Also the World Wide Web offers means for publishing and distributing this type of content. The perfect example would be YouTube, their statistics from March 2008 tell us that 78.3 million of videos were available for any person to see, 150 thousand to 200 thousand videos were uploaded every day, and on average 13 hours of video content were uploaded every minute. Now in 2010 the popularity of YouTube is so big that that last statistic has been increased on 85%, having a total of 24 hours of content being uploaded every minute. [1]

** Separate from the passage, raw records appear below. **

(** * Whale-alert filter engine: a shallow embedding of [filters.js],
      of the poll cycle, the commands, buttons and menus of [bot.js]
      and of the tables of [database-railway.js], with the properties
      of the pipeline specification settled against it.

    Modelling conventions.
    - JavaScript numbers coming from the feeds (amounts, prices, market
      caps) are exact rationals [Q]; IEEE rounding is not modelled.  The
      results of [parseFloat] keep NaN and the two infinities ([num]).
    - [null]/[undefined] fields are [option]s; truthiness of a string is
      written out ([truthy]): the empty string is falsy.  A flag computed
      with [&&]/[||] on such values is kept as its truth value.
    - An [async] method called without [await] yields a promise object,
      not the string it will eventually hold ([jsval], [JPromise]).
    - [String.prototype.toLowerCase] is modelled on ASCII letters.
    - An object literal used as a table is looked up on its own keys;
      the supply table, which is read with token symbols, also answers
      to the names of [Object.prototype] ([inheritedKeys]).
    - Network look-ups are host functions passed explicitly ([Host]);
      the feed's [timestamp] is taken in the textual form a template
      literal gives it.
    - A JavaScript [Set] is the list of its elements in insertion order;
      the [Map] from user ids to such sets is a [gmap]. *)

From stdpp Require Import gmap strings list.
From Stdlib Require Import Ascii String QArith.
From Stdlib Require DecimalString DecimalNat.
(** * gopherjs/tool.go: the build orchestrator, its artifact cache and the
      bundle assembler

    A shallow embedding of [tool.go] (package main of gopherjs).  The Go
    program is stateful: it mutates descriptors shared by pointer, a
    process-wide package cache, the type checker's package registry and the
    file system.  All of that is threaded explicitly through a [World]
    record; calls return an [outcome] paired with the new world. *)

From Stdlib Require Import ZArith Strings.Ascii Strings.String Strings.Byte.
From stdpp Require Import gmap strings list fin_maps.

Local Open Scope string_scope.
Local Open Scope list_scope.
Local Open Scope nat_scope.
#[local] Set Warnings "-clear-no-such-hyp".

(** ** Bytes and strings

    A Go [string] is a sequence of bytes, and so is a Rocq [string]; a Go
    [[]byte] is a [list byte].  [bytes s] is the conversion [[]byte(s)]. *)

Abbreviation bytes := String.list_byte_of_string.

#[global] Instance byte_eq_dec : EqDecision byte := Byte.byte_eq_dec.

(** The bytes that have no spelling inside a Rocq string literal. *)
Definition TAB : byte := x09.
Definition NL : byte := x0a.
Definition QUOTE : byte := x22.

(** ** Outcomes of a call

    [Done a] is a normal return ([err == nil] where the Go function returns
    an error), [Failed e] a returned non-nil error, [Panicked] a run-time
    panic, [OutOfFuel] the model's recursion bound being hit. *)

Inductive error : Type :=
  | ErrNotExist (path : string)
  | ErrIO (msg : string)
  | ErrImport (importPath : string)
  | ErrorList (diagnostics : list string).

Inductive outcome (A : Type) : Type :=
  | Done (a : A)
  | Failed (e : error)
  | Panicked
  | OutOfFuel.
Arguments Done {A} a.
Arguments Failed {A} e.
Arguments Panicked {A}.
Arguments OutOfFuel {A}.

(** An outcome that is not a normal return, re-typed for the caller. *)
Definition abort {A B : Type} (r : outcome A) : outcome B :=
  match r with
  | Done _ => Panicked
  | Failed e => Failed e
  | Panicked => Panicked
  | OutOfFuel => OutOfFuel
  end.

(** ** Package [path] of the Go standard library *)

Definition SLASH : ascii := "/"%char.

(** [strings.LastIndex(s, "/")] together with the slice [s[i+1:]]: the part
    of [s] after its last slash, or [s] when it has none. *)
Fixpoint afterLastSlash (s : string) : string :=
  match s with
  | EmptyString => EmptyString
  | String c rest =>
      if decide (SLASH ∈ list_ascii_of_string rest) then afterLastSlash rest
      else if decide (c = SLASH) then rest
      else s
  end.

(** The loop that strips trailing slashes. *)
Fixpoint stripTrailingSlashes (s : string) : string :=
  match s with
  | EmptyString => EmptyString
  | String c rest =>
      match stripTrailingSlashes rest with
      | EmptyString => if decide (c = SLASH) then EmptyString else String c EmptyString
      | rest' => String c rest'
      end
  end.

(** [path.Base] *)
Definition path_Base (path : string) : string :=
  if decide (path = "") then "."
  else
    let path1 := stripTrailingSlashes path in
    let path2 := afterLastSlash path1 in
    if decide (path2 = "") then "/" else path2.

(** ** Collaborator data: [go/build] and [go/types] *)

Module build.
(** The fields of [build.Package] that tool.go reads or writes. *)
Record Package : Type := mkPackage {
  Name : string;
  ImportPath : string;
  Imports : list string;
  Dir : string;
  GoFiles : list string;
  PkgObj : string;
  BinDir : string
}.

(** [Package.IsCommand]: the package is named main. *)
Definition IsCommand (p : Package) : bool := String.eqb (Name p) "main".
End build.

Module types.
(** A [*types.Package] as tool.go sees it: its address (the [loaded] map of
    the bundle assembler is keyed by pointer), [Path()], [Scope().Names()]
    and [Imports()].  The import graph is a finite tree of such nodes; a
    package reached along two routes is the same node twice. *)
#[local] Unset Elimination Schemes.
Inductive Package : Type := mkPackage {
  addr : positive;
  Path : string;
  Scope_Names : list string;
  Imports : list Package
}.
#[local] Set Elimination Schemes.
End types.

(** ** The [build] and [run] commands of [main] (tool.go 78-101)

    [go/parser.ParseFile] with [ImportsOnly] is a collaborator: it either
    fails or yields the import paths of the entry file. *)

(** The slice expression [s[:n]] with a signed upper bound: it panics
    ([None]) when the bound is negative or beyond the length. *)
Definition slice_to (s : string) (n : Z) : option string :=
  if decide (0 ≤ n ≤ Z.of_nat (String.length s))%Z
  then Some (String.substring 0 (Z.to_nat n) s)
  else None.

(** [basename[:len(basename)-3] + ".js"] *)
Definition artifactName (basename : string) : option string :=
  match slice_to basename (Z.of_nat (String.length basename) - 3) with
  | Some stem => Some (stem +:+ ".js")
  | None => None
  end.

Section EntryCommand.
Variable parseImports : string -> error + list string.
Variable path_Dir : string -> string.

(** The [case "build", "run"] branch: the descriptor handed to
    [buildPackage], an error printed to stderr, or a panic. *)
Definition entryDescriptor (filename : string) : outcome build.Package :=
  match parseImports filename with
  | inl err => Failed err
  | inr imports =>
      let basename := path_Base filename in
      match artifactName basename with
      | None => Panicked
      | Some obj =>
          Done {| build.Name := "main"; build.ImportPath := "main";
                  build.Imports := imports; build.Dir := path_Dir filename;
                  build.GoFiles := [basename]; build.PkgObj := obj;
                  build.BinDir := "" |}
      end
  end.
End EntryCommand.

(** ** Export bridging (tool.go 273-280) *)

(** [go/ast.IsExported]: the first rune of the name is an upper-case letter.
    For a first byte below 128 that is the range A-Z; the Unicode table
    beyond ASCII is standard-library data and comes as [upper]. *)
Definition ast_IsExported (upper : string -> bool) (name : string) : bool :=
  match name with
  | EmptyString => false
  | String c _ =>
      if decide (nat_of_ascii c < 128)%nat
      then bool_decide (65 ≤ nat_of_ascii c ≤ 90)%nat
      else upper name
  end.

(** [strings.Join] *)
Fixpoint strings_Join (a : list string) (sep : string) : string :=
  match a with
  | [] => ""
  | [x] => x
  | x :: rest => x +:+ sep +:+ strings_Join rest sep
  end.

Section Exports.
Variable upper : string -> bool.

(** The loop over [imp.Scope().Names()]: [exports] grows by
    [fmt.Sprintf("%s: %s", name, name)] for each exported name. *)
Definition collectExports (names : list string) : list string :=
  fold_left
    (fun exports name =>
       if ast_IsExported upper name
       then exports ++ [name +:+ ": " +:+ name]
       else exports)
    names [].

(** The bytes appended to [jsCode] for one import (tool.go 271-280). *)
Definition registration (path : string) (code : list byte)
    (names : list string) : list byte :=
  (bytes "Go$packages[" ++ [QUOTE] ++ bytes path ++ [QUOTE]
     ++ bytes "] = (function() {")
  ++ code
  ++ ([TAB] ++ bytes ("return { " +:+ strings_Join (collectExports names) ", " +:+ " };")
      ++ [NL])
  ++ (bytes "})();" ++ [NL]).
End Exports.

(** ** The artifact file and the scan for its sentinel (tool.go 220-232) *)

(** ["$$\n"] *)
Definition sentinel : list byte := [x24; x24; NL].

(** [objFile.Read(buf)] at offset [off] of a file holding [d]: the bytes
    read overwrite the front of [buf]; the count is returned, and a count
    of zero is [io.EOF]. *)
Definition file_Read (d : list byte) (off : nat) (buf : list byte)
    : list byte * nat :=
  let chunk := take (length buf) (drop off d) in
  (chunk ++ drop (length chunk) buf, length chunk).

Inductive scan : Type :=
  | Found (off : nat)      (* the loop ended, the file offset is [off] *)
  | AtStart                (* Seek(-4, 1) failed: [return nil] *)
  | ReadError              (* Read failed inside the loop: [return err] *)
  | ScanFuel.

(** The loop [for string(buf) != "$$\n"] with the file offset [off]. *)
Fixpoint searchBackwards (fuel : nat) (d : list byte) (off : nat)
    (buf : list byte) : scan :=
  if decide (buf = sentinel) then Found off
  else
    match fuel with
    | O => ScanFuel
    | S fuel' =>
        if decide (off < 4) then AtStart
        else
          let '(buf', n) := file_Read d (off - 4) buf in
          if decide (n = 0) then ReadError
          else searchBackwards fuel' d (off - 4 + n) buf'
    end.

(** What lines 221-232 come to: the code [ioutil.ReadAll] returns after the
    loop, [return nil] without code, an error, or the bound being hit. *)
Inductive payloadScan : Type :=
  | Payload (code : list byte)
  | NoPayload
  | ScanFailed
  | ScanDiverged.

(** Lines 221-232 on a file holding [d] whose offset is [pos] when the
    metadata decoder returns.  Each turn of the loop moves the offset back,
    so [S off] turns are enough. *)
Definition scanPayload (d : list byte) (pos : nat) : payloadScan :=
  let '(buf, n) := file_Read d pos [x00; x00; x00] in
  match searchBackwards (S (pos + n)) d (pos + n) buf with
  | Found off => Payload (drop off d)
  | AtStart => NoPayload
  | ReadError => ScanFailed
  | ScanFuel => ScanDiverged
  end.

(** ** The world of one run *)

(** [time.Time] as a count of ticks; the zero [Time] of a fresh descriptor
    is the least instant. *)
Definition After (t u : nat) : bool := bool_decide (u < t).

Record File : Type := mkFile {
  ModTime : nat;
  Perm : nat;
  Data : list byte
}.

(** A [*GopherPackage] is created in [main] (the descriptor of the entry
    request) or in [getPackage], which stores it in [t.packages] under the
    requested import path before anything else sees it.  So a pointer is a
    location: the root or a key of the cache. *)
Inductive loc : Type :=
  | LRoot
  | LCache (importPath : string).

#[global] Instance loc_eq_dec : EqDecision loc.
Proof. solve_decision. Defined.

Record GopherPackage : Type := mkGopherPackage {
  Package : build.Package;
  SrcLastModified : nat;
  JavaScriptCode : list byte
}.

(** What the run did, in order: [buildPackage] entered, [translatePackage]
    called, the artifact opened by [os.OpenFile].  Each event carries the
    descriptor the acting [buildPackage] call works on.  The source keeps no
    such log; the trace is there for the properties to speak of calls. *)
Inductive event : Type :=
  | EvBuild (l : loc) (writeToDisk : bool)
  | EvTranslate (l : loc) (importPath : string)
  | EvOpenFile (l : loc) (path : string).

But with that huge amount of data, the Entertaining and IT industries are facing new challenges, on one side is the hosting and bandwidth consumption related to the constant 1
availability of this huge amount of content, and on the other, is how to control and
monitor the uploaded content, more specifically how to determine if an uploaded content
is under copyright protection, hence an automatic copyright enforcement system is highly
needed, taking into account the time required for a person to see all the video content
posted on the Internet would be larger than several human lives, for the same reason the
complexity of the system should be low for both, the signature extraction and the
comparison process; without compromising the uniqueness and robustness properties of
the signature.
Alternatively, monitoring systems play a crucial role in the broadcasting operations for any network. They provide a means to capture continuously the transmitted programming, details, schedules and events. All this information when stored as logs or databases permits the analysis of performance, quality of service and retrieval of any content that was made available at any particular time. Advertisers and the advertisement industry have become more interested in these types of applications where they can follow all details of the contracted air time.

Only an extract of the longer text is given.